Metabolism of 2-Ketoaldehydes in Bacteria: Oxidative Conversion of Methylglyoxal to Pyruvate by an Enzyme from Pseudomonas putida

Enzymes that catalyze the oxidation or reduction of methylglyoxal were screened for in several prokaryotic and eukaryotic microorganisms. Methylglyoxal-reducing activity was found to be widely distributed at considerably high levels in microorganisms. Methylglyoxal-oxidizing activity was detected only in cells of Pseudomonas putida among the organisms examined. The enzyme responsible for the methylglyoxal oxidation was purified approximately 240 fold from a cell extract of P. putida.
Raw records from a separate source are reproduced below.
(** [encoding/json] on a record. [unmarshal] fails with [None]; a marshalling that fails
    writes nothing, the empty text. What was marshalled reads back with its texts
    coerced to UTF-8; what was read has valid texts and reads back as itself. *)
Class RecordCodec := {
  marshal_record : AuditRecord → string;
  unmarshal_record : string → option AuditRecord;
  unmarshal_marshal r :
    stampable (rec_Timestamp r) → unmarshal_record (marshal_record r) = Some (coerced_record r);
  unmarshal_again s r : unmarshal_record s = Some r →
    coerced_record r = r ∧ ∀ h, valid_text h → unmarshal_record (marshal_record (with_hash r h)) = Some (with_hash r h);
}.

(** [hex.EncodeToString] of a digest is text. *)
Class HexDigest (sha256_hex : string → string) := digest_text s : valid_text (sha256_hex s).

Lemma coerced_text r :
  record_text r → valid_text (rec_PrevHash r) → valid_text (rec_Hash r) → coerced_record r = r.
Proof.
  intros [_ Ht] Hp Hh. unfold record_strings in Ht. rewrite !Forall_cons in Ht.
  unfold coerced_record. unfold valid_text in *. rewrite !coerced_valid by tauto. by destruct r.
Qed.

Lemma coerced_hashes r : coerced_record r = r → valid_text (rec_PrevHash r) ∧ valid_text (rec_Hash r).
Proof.
  intros Hr. apply (f_equal (λ r, (rec_PrevHash r, rec_Hash r))) in Hr. injection Hr as Hp Hh.
  unfold valid_text. rewrite <- Hp, <- Hh. by rewrite !ValidString_coerced.
Qed.

Section audit.
Context `{RecordCodec} {B : Type} `{!Bucket B} (sha256_hex : string → string).
Context {digest : HexDigest sha256_hex}.
Implicit Types (b : B) (rec : AuditRecord).
(* ===== verification/Startup.v ===== *)
(** What a door reads before it serves: [mantlekeep-control/app] ([brand.go], [identity.go],
    [policyconfig.go], [policyscopes.go]), with the listing and description of the
    directories of [internal/identity].

    The environment is a map; the files are functions from a path to a content or an error,
    and the JSON decoder of a layer file is an argument. Standard output is not modelled,
    except the notices about the layers' precedence, which are values. *)
From S2P Require Import Prelude Contracts Cascade Grants Floors Engine Snapshot Sdk.

(** ** The environment *)

Notation Environment := (gmap string string) (only parsing).

Definition os_Getenv (env : Environment) (key : string) : string := default "" (env !! key).

Definition nul : string := String Ascii.zero "".

(** [os.Setenv]; the callers drop its error. *)
Definition Setenv (env : Environment) (key value : string) : Environment :=
  if (key =s? "") || ContainsAny key "=" || ContainsAny key nul || ContainsAny value nul then env
  else <[key := value]> env.

(** [strings.Cut] at a one-byte separator. *)
Fixpoint Cut (s : string) (sep : ascii) : option (string * string) :=
  match s with
  | EmptyString => None
  | String c s =>
      if bool_decide (c = sep) then Some ("", s)
      else match Cut s sep with Some (before, after) => Some (String c before, after) | None => None end
  end.

(** [os.Environ]: one [key=value] for each variable. *)
Definition Environ (env : Environment) : list string :=
  map (λ kv : string * string, kv.1 +:+ String "=" kv.2) (map_to_list env).

(** ** brand.go *)

Definition envPrefix : string := "MANTLEKEEP".

(** One entry of the loop of [RemapEnvPrefix]. *)
Definition remap_entry (fp tp : string) (env : Environment) (kv : string) : Environment :=
  match Cut kv "=" with
  | None => env
  | Some (key, val) =>
      match CutPrefix key fp with
      | None => env
      | Some suffix =>
          let target := tp +:+ suffix in
          if os_Getenv env target =s? "" then Setenv env target val else env
      end
  end.

Definition RemapEnvPrefix (from to : string) (env : Environment) : Environment :=
  foldl (remap_entry (from +:+ "_") (to +:+ "_")) env (Environ env).

Record BrandOptions := mkBrandOptions {
  bo_Prefix : string;
  bo_Name : string;
  bo_Mark : string;
  bo_Kicker : string;
  bo_Tagline : string;
}.

Definition setDefault (suffix value : string) (env : Environment) : Environment :=
  if value =s? "" then env
  else let key := envPrefix +:+ "_" +:+ suffix in
       if os_Getenv env key =s? "" then Setenv env key value else env.

Definition Brand (options : BrandOptions) (env : Environment) : Environment :=
  let env := if negb (bo_Prefix options =s? "") then RemapEnvPrefix (bo_Prefix options) envPrefix env else env in
  setDefault "BRAND_TAGLINE" (bo_Tagline options)
    (setDefault "BRAND_KICKER" (bo_Kicker options)
       (setDefault "BRAND_MARK" (bo_Mark options) (setDefault "BRAND_NAME" (bo_Name options) env))).

Definition brand_get (env : Environment) (suffix : string) : string := os_Getenv env (envPrefix +:+ "_" +:+ suffix).
(* ===== verification/PolicyReload.v ===== *)
(** Reloads of the policy under way at the same time: the loops of
    [internal/policy/grants_reload.go], what starts them ([app/policyreload.go]) and the call
    a product makes itself ([doorkit.ReloadPolicy]).

    A reload reads the live pointer, loads its source and stores a snapshot, and no lock holds
    the three together: they are separate steps here, and reloads and changes of the sources
    interleave in any order. *)
From S2P Require Import Prelude Contracts Cascade Grants Floors Engine Startup DoorAssembly PolicySources Snapshot.

Section reloading.
Context (RevisionOfDocuments : Grants → Floors → string).

(** What a [grants.Loader] returns at one moment. *)
Definition loaded : Type := result go_error (option Grants * option Floors * string).

(** ** The state *)

(** Where a reloader is: waiting for its ticker, past the read of the live pointer, past the
    load, or gone. *)
Inductive phase :=
| Waiting
| Entered (current : grantsSnapshot)
| Loaded (current : grantsSnapshot) (load : loaded)
| Ended.

(** A watcher: its source, and whether its hooks are set. *)
Record GrantsWatcher := mkGrantsWatcher {
  gw_source : nat;
  gw_onReload : bool;
  gw_onRefuse : bool;
  gw_phase : phase;
}.

Definition NewGrantsWatcher (source : nat) : GrantsWatcher := mkGrantsWatcher source false false Waiting.
Definition OnReload (w : GrantsWatcher) : GrantsWatcher := mkGrantsWatcher (gw_source w) true (gw_onRefuse w) (gw_phase w).
Definition OnRefuse (w : GrantsWatcher) : GrantsWatcher := mkGrantsWatcher (gw_source w) (gw_onReload w) true (gw_phase w).
Definition at_phase (w : GrantsWatcher) (p : phase) : GrantsWatcher := mkGrantsWatcher (gw_source w) (gw_onReload w) (gw_onRefuse w) p.

(** What each source holds, the live pointer, the reloaders, what the hooks were told, and how
    many reloads each reloader has finished. *)
Record Reloading := mkReloading {
  ry_sources : list loaded;
  ry_live : grantsSnapshot;
  ry_watchers : list GrantsWatcher;
  ry_told : list reload_event;
  ry_finished : nat → nat;
}.

Definition RevisionInForce (s : Reloading) : string := snap_revision (ry_live s).

(** ** The steps *)

Inductive event :=
| Publish (source : nat) (l : loaded)
| Tick (i : nat)
| LoadDocs (i : nat)
| Install (i : nat)
| Cancel (i : nat).

Definition set_phase (s : Reloading) (i : nat) (w : GrantsWatcher) (p : phase) : Reloading :=
  mkReloading (ry_sources s) (ry_live s) (<[i := at_phase w p]> (ry_watchers s)) (ry_told s) (ry_finished s).

(** The rest of [Reload] once the documents are there. *)
Definition installed (s : Reloading) (i : nat) (w : GrantsWatcher) (current : grantsSnapshot) (load : loaded) : Reloading :=
  let '((_, changed, _), snapshot) := ReloadGrants RevisionOfDocuments load current in
  let '(_, told) := GrantsWatcher_Reload RevisionOfDocuments (gw_onReload w) (gw_onRefuse w) load current in
  mkReloading (ry_sources s) (if changed : bool then snapshot else ry_live s) (<[i := at_phase w Waiting]> (ry_watchers s))
    (ry_told s ++ told) (λ j, if decide (j = i) then S (ry_finished s j) else ry_finished s j).

(** One step of the loop of [Start], or a source that changes. An event that is not possible
    changes nothing. *)
Definition step (s : Reloading) (e : event) : Reloading :=
  match e with
  | Publish source l => mkReloading (<[source := l]> (ry_sources s)) (ry_live s) (ry_watchers s) (ry_told s) (ry_finished s)
  | Tick i =>
      match ry_watchers s !! i with
      | Some w => match gw_phase w with Waiting => set_phase s i w (Entered (ry_live s)) | _ => s end
      | None => s
      end
  | LoadDocs i =>
      match ry_watchers s !! i with
      | Some w =>
          match gw_phase w, ry_sources s !! gw_source w with
          | Entered current, Some l => set_phase s i w (Loaded current l)
          | _, _ => s
          end
      | None => s
      end
  | Install i =>
      match ry_watchers s !! i with
      | Some w => match gw_phase w with Loaded current l => installed s i w current l | _ => s end
      | None => s
      end
  | Cancel i =>
      match ry_watchers s !! i with
      | Some w => match gw_phase w with Waiting => set_phase s i w Ended | _ => s end
      | None => s
      end
  end.

Definition run (s : Reloading) (es : list event) : Reloading := foldl step s es.

Lemma step_Tick s i w :
  ry_watchers s !! i = Some w → gw_phase w = Waiting → step s (Tick i) = set_phase s i w (Entered (ry_live s)).
Proof. intros Hi Hw. unfold step. by rewrite Hi, Hw. Qed.
Lemma step_LoadDocs s i w current l :
  ry_watchers s !! i = Some w → gw_phase w = Entered current → ry_sources s !! gw_source w = Some l →
  step s (LoadDocs i) = set_phase s i w (Loaded current l).
Proof. intros Hi Hw Hl. unfold step. by rewrite Hi, Hw, Hl. Qed.
Lemma step_Install s i w current l :
  ry_watchers s !! i = Some w → gw_phase w = Loaded current l → step s (Install i) = installed s i w current l.
Proof. intros Hi Hw. unfold step. by rewrite Hi, Hw. Qed.
Lemma set_phase_lookup s i w p w' : ry_watchers s !! i = Some w' → ry_watchers (set_phase s i w p) !! i = Some (at_phase w p).
Proof. intros Hi. apply list_lookup_insert_eq. by eapply lookup_lt_Some. Qed.
(* ===== verification/Wiring.v ===== *)
(** Which backend serves which purpose: [mantlekeep-control/internal/config] (the selection
    read from a file and the environment), [internal/provider] (the registry of named
    implementations), and the stores [cmd/mantlekeep/wiring.go] routes with them.

    A provider is a pointer, so a registry maps names to locations of a heap: two names may
    be one backend. Names are folded to lower case in ASCII. What the demonstration prints
    is left out. *)
From S2P Require Import Prelude Contracts Startup PolicySources.

(** ** internal/config *)

Record Config := mkConfig {
  cfg_Selections : gmap string string;
  cfg_Bindings : gmap string (gmap string string);
  cfg_Drivers : gmap string string;
}.

Definition selectPrefix : string := "MANTLEKEEP_SELECT_".
Definition bindPrefix : string := "MANTLEKEEP_BIND_".
Definition driverPrefix : string := "MANTLEKEEP_DRIVER_".

(** [c.Bindings[capability][role] = v], the inner map made when it is not there. *)
Definition bind_role (b : gmap string (gmap string string)) (capability role v : string) : gmap string (gmap string string) :=
  <[capability := <[role := v]> (default ∅ (b !! capability))]> b.

(** One turn of the loop of [parse]. *)
Definition parse_pair (c : Config) (e : string) : Config :=
  match Cut e "=" with
  | None => c
  | Some (k, v) =>
      if v =s? "" then c
      else if HasPrefix k selectPrefix then
        mkConfig (<[ToLower (TrimPrefix k selectPrefix) := v]> (cfg_Selections c)) (cfg_Bindings c) (cfg_Drivers c)
      else if HasPrefix k bindPrefix then
        match Cut (TrimPrefix k bindPrefix) "_" with
        | None => c
        | Some (capability, role) =>
            mkConfig (cfg_Selections c) (bind_role (cfg_Bindings c) (ToLower capability) (ToLower role) v) (cfg_Drivers c)
        end
      else if HasPrefix k driverPrefix then
        mkConfig (cfg_Selections c) (cfg_Bindings c) (<[ToLower (TrimPrefix k driverPrefix) := v]> (cfg_Drivers c))
      else c
  end.
Definition parse (pairs : list string) : Config := foldl parse_pair (mkConfig ∅ ∅ ∅) pairs.
(** Levels give such a rank: the number of the level. *)
Lemma levels_rank steps Done levels :
  levels_ok steps Done levels →
  ∃ rank : string → nat, (∀ d, d ∈ Done → rank d = 0) ∧
    ∀ s, s ∈ concat levels → 0 < rank (step_Name s) ∧
      ∀ d, d ∈ step_DependsOn s → rank d < rank (step_Name s).
Proof.
  revert Done. induction levels as [|l ls IH]; intros Done; cbn [levels_ok concat].
  { intros _. exists (λ _, 0). split; [done|]. by intros s ?%not_elem_of_nil. }
  intros (_ & _ & Hl & Hls). destruct (IH _ Hls) as (rank & H0 & Hrank).
  exists (λ n, if decide (n ∈ Done) then 0 else S (rank n)). split.
  { intros d Hd. by rewrite decide_True. }
  intros s [Hs|Hs]%elem_of_app.
  - destruct (Hl s Hs) as [HsD Hdeps]. rewrite (decide_False (P := step_Name s ∈ Done)) by done.
    split; [lia|]. intros d Hd. rewrite decide_True by by apply Hdeps. lia.
  - destruct (Hrank s Hs) as [Hpos Hdeps].
    assert (step_Name s ∉ Done) as HsD.
    { intros HsD. rewrite (H0 (step_Name s)) in Hpos by set_solver. lia. }
    rewrite (decide_False (P := step_Name s ∈ Done)) by done. split; [lia|].
    intros d Hd. specialize (Hdeps d Hd). case_decide; lia.
Qed.

Lemma pending_all steps : pending ∅ steps = steps.
Proof.
  unfold pending. induction steps as [|s l IH]; [done|].
  rewrite filter_cons, decide_True, IH by set_solver. done.
Qed.

Lemma layers_spec dag levels :
  Layers dag = Ok levels → concat levels ≡ₚ dag_Steps dag ∧ levels_ok (dag_Steps dag) ∅ levels.
Proof.
  unfold Layers. pose proof (newDependencyGraph_spec dag) as Hg.
  set (steps := dag_Steps dag) in *. destruct (newDependencyGraph dag) as [g|e]; [|done].
  destruct Hg as (Hnd & Hk & Hg). simpl. intros Hl.
  rewrite <- (pending_all steps) in Hl at 3.
  apply layers_loop_spec in Hl as [Hok Hp]; [|done..]. by rewrite pending_all in Hp.
Qed.

Lemma layers_nodup dag levels : Layers dag = Ok levels → NoDup (names (dag_Steps dag)).
Proof.
  unfold Layers. pose proof (newDependencyGraph_spec dag) as Hg.
  destruct (newDependencyGraph dag) as [g|e]; [|done]. by destruct Hg as (Hnd & _).
Qed.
The enzyme consisted of a single polypeptide chain with a molecular weight of 42,000 and showed a pH optimum of 8.0. The enzyme was active on 2-ketoaldehydes [glyoxal, methylglyoxal (Km = 1.0 mm) and phenylglyoxal] and some aldehydes (formaldehyde, acetaldehyde, glycolaldehyde and propionaldehyde) in the presence of NAD (^m = 0.1mm). The bacterial methylglyoxal-oxidizing enzyme appeared similar to goat liver 2-ketoaldehyde dehydrogenase in molecular weight and structure, but was different in its substrate affinity.